[[ Source material, beginning ]]
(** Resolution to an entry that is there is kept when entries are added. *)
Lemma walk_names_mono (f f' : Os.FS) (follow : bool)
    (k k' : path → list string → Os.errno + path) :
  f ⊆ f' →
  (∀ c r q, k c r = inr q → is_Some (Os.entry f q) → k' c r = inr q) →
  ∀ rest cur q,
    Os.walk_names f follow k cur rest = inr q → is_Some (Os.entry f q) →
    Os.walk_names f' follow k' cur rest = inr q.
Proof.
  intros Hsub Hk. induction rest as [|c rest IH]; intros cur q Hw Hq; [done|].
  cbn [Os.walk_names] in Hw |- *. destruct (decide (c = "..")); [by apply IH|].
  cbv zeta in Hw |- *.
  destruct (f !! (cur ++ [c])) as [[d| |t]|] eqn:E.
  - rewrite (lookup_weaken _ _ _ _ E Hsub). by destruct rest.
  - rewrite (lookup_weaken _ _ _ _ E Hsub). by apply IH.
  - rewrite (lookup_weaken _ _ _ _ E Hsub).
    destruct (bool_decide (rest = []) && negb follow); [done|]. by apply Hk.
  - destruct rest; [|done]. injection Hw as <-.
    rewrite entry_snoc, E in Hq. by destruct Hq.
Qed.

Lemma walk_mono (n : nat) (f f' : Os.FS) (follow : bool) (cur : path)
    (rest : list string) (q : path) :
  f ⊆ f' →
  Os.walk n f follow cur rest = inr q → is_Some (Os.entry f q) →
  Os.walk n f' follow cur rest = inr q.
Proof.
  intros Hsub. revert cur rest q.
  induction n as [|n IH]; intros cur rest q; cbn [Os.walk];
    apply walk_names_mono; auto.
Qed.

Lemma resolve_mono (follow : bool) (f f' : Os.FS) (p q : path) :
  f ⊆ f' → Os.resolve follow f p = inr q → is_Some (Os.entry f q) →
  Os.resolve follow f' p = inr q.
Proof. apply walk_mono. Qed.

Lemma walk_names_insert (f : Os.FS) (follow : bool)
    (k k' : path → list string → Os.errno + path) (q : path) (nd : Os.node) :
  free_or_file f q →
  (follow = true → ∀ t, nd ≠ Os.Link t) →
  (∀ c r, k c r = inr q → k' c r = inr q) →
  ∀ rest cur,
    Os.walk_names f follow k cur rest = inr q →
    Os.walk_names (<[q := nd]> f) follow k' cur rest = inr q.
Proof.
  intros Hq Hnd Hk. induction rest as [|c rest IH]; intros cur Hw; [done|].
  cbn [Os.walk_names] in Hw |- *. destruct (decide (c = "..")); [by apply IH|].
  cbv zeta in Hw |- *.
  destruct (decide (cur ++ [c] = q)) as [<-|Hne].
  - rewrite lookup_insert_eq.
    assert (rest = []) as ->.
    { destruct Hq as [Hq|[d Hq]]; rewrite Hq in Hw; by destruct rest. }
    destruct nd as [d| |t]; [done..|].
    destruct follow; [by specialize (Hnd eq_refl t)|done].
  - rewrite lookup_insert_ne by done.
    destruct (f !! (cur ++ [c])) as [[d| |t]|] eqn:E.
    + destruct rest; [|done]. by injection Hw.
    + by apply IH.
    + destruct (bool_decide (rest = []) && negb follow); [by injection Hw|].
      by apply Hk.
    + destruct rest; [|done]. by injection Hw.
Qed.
[[ Source material, end ]]
[[ Source material, beginning ]]
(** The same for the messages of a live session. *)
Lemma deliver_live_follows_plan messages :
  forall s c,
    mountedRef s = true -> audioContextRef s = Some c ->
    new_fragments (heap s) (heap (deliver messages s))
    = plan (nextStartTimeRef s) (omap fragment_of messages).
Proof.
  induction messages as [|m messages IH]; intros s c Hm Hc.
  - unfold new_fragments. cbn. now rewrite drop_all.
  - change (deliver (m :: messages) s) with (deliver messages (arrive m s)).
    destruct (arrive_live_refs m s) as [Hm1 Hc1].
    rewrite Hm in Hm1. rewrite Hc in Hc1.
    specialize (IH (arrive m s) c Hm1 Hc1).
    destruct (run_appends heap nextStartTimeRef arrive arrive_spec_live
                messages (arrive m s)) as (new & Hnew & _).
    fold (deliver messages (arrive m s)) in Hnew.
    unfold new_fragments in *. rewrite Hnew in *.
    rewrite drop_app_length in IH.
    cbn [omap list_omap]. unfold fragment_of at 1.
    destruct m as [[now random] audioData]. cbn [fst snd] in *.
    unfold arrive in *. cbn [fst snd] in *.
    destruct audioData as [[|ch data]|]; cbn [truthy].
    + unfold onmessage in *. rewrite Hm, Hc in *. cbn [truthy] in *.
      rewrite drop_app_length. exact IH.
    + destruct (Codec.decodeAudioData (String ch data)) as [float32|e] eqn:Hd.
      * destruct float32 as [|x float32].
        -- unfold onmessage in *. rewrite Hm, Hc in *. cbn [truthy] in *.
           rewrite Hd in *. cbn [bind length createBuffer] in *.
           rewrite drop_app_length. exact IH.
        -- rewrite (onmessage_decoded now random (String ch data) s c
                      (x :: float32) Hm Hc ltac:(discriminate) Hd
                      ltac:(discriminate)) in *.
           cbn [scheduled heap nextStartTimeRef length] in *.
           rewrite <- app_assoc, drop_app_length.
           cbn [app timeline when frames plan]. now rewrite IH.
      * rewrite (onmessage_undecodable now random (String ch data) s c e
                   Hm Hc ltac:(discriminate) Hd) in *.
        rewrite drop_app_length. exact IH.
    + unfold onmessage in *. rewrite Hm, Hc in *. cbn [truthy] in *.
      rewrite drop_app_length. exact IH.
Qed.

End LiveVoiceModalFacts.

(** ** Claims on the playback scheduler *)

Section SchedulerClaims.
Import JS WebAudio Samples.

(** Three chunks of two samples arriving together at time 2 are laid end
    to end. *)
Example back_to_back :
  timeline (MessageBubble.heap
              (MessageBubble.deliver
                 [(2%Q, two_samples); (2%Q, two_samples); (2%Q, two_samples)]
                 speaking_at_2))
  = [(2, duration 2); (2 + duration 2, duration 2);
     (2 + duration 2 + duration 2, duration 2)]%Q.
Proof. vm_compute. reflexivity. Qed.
[[ Source material, end ]]
[[ Source material, beginning ]]
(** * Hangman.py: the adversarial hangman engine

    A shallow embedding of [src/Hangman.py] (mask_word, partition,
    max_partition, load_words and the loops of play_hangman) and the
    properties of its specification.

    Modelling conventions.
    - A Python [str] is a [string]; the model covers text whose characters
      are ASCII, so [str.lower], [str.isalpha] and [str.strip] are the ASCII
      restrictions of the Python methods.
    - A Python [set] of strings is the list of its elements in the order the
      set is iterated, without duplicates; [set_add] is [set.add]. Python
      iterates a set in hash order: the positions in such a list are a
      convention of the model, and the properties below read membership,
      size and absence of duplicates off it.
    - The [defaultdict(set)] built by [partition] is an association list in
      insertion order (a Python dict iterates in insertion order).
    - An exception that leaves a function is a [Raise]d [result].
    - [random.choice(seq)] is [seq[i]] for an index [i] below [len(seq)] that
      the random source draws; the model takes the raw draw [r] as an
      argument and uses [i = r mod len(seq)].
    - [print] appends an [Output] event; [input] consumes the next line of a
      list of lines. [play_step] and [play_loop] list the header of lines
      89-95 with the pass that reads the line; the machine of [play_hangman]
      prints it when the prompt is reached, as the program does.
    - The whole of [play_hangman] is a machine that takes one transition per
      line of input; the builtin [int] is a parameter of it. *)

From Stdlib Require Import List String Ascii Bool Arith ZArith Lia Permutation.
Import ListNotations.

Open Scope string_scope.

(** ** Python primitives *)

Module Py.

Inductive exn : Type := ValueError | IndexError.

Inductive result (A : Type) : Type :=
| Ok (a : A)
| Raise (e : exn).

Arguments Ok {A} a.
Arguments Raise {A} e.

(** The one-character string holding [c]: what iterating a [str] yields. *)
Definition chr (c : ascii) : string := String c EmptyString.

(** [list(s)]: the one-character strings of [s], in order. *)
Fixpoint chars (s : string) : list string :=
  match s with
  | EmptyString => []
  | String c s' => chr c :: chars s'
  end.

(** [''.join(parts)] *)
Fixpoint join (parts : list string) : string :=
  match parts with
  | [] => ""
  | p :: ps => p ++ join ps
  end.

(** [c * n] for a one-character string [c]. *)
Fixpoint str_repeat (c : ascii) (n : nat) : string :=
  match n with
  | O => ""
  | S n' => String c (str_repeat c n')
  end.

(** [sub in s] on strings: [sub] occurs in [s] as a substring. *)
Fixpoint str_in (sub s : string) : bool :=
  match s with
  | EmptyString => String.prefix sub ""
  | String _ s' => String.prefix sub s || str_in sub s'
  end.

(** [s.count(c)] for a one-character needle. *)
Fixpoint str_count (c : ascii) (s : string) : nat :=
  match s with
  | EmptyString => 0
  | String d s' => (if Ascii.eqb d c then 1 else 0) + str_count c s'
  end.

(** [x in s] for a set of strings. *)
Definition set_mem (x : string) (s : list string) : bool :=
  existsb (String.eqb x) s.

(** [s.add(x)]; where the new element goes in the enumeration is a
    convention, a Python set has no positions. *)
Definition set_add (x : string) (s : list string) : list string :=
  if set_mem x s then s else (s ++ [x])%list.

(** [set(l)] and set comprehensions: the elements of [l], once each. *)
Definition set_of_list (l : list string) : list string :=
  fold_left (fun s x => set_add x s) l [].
[[ Source material, end ]]
Work to complete: Print, without alteration, only the lines above between the one holding "(** Three chunks" and the one holding "Proof. vm_compute. reflexivity. Qed.", inclusive.

Task result:
(** Three chunks of two samples arriving together at time 2 are laid end
    to end. *)
Example back_to_back :
  timeline (MessageBubble.heap
              (MessageBubble.deliver
                 [(2%Q, two_samples); (2%Q, two_samples); (2%Q, two_samples)]
                 speaking_at_2))
  = [(2, duration 2); (2 + duration 2, duration 2);
     (2 + duration 2 + duration 2, duration 2)]%Q.
Proof. vm_compute. reflexivity. Qed.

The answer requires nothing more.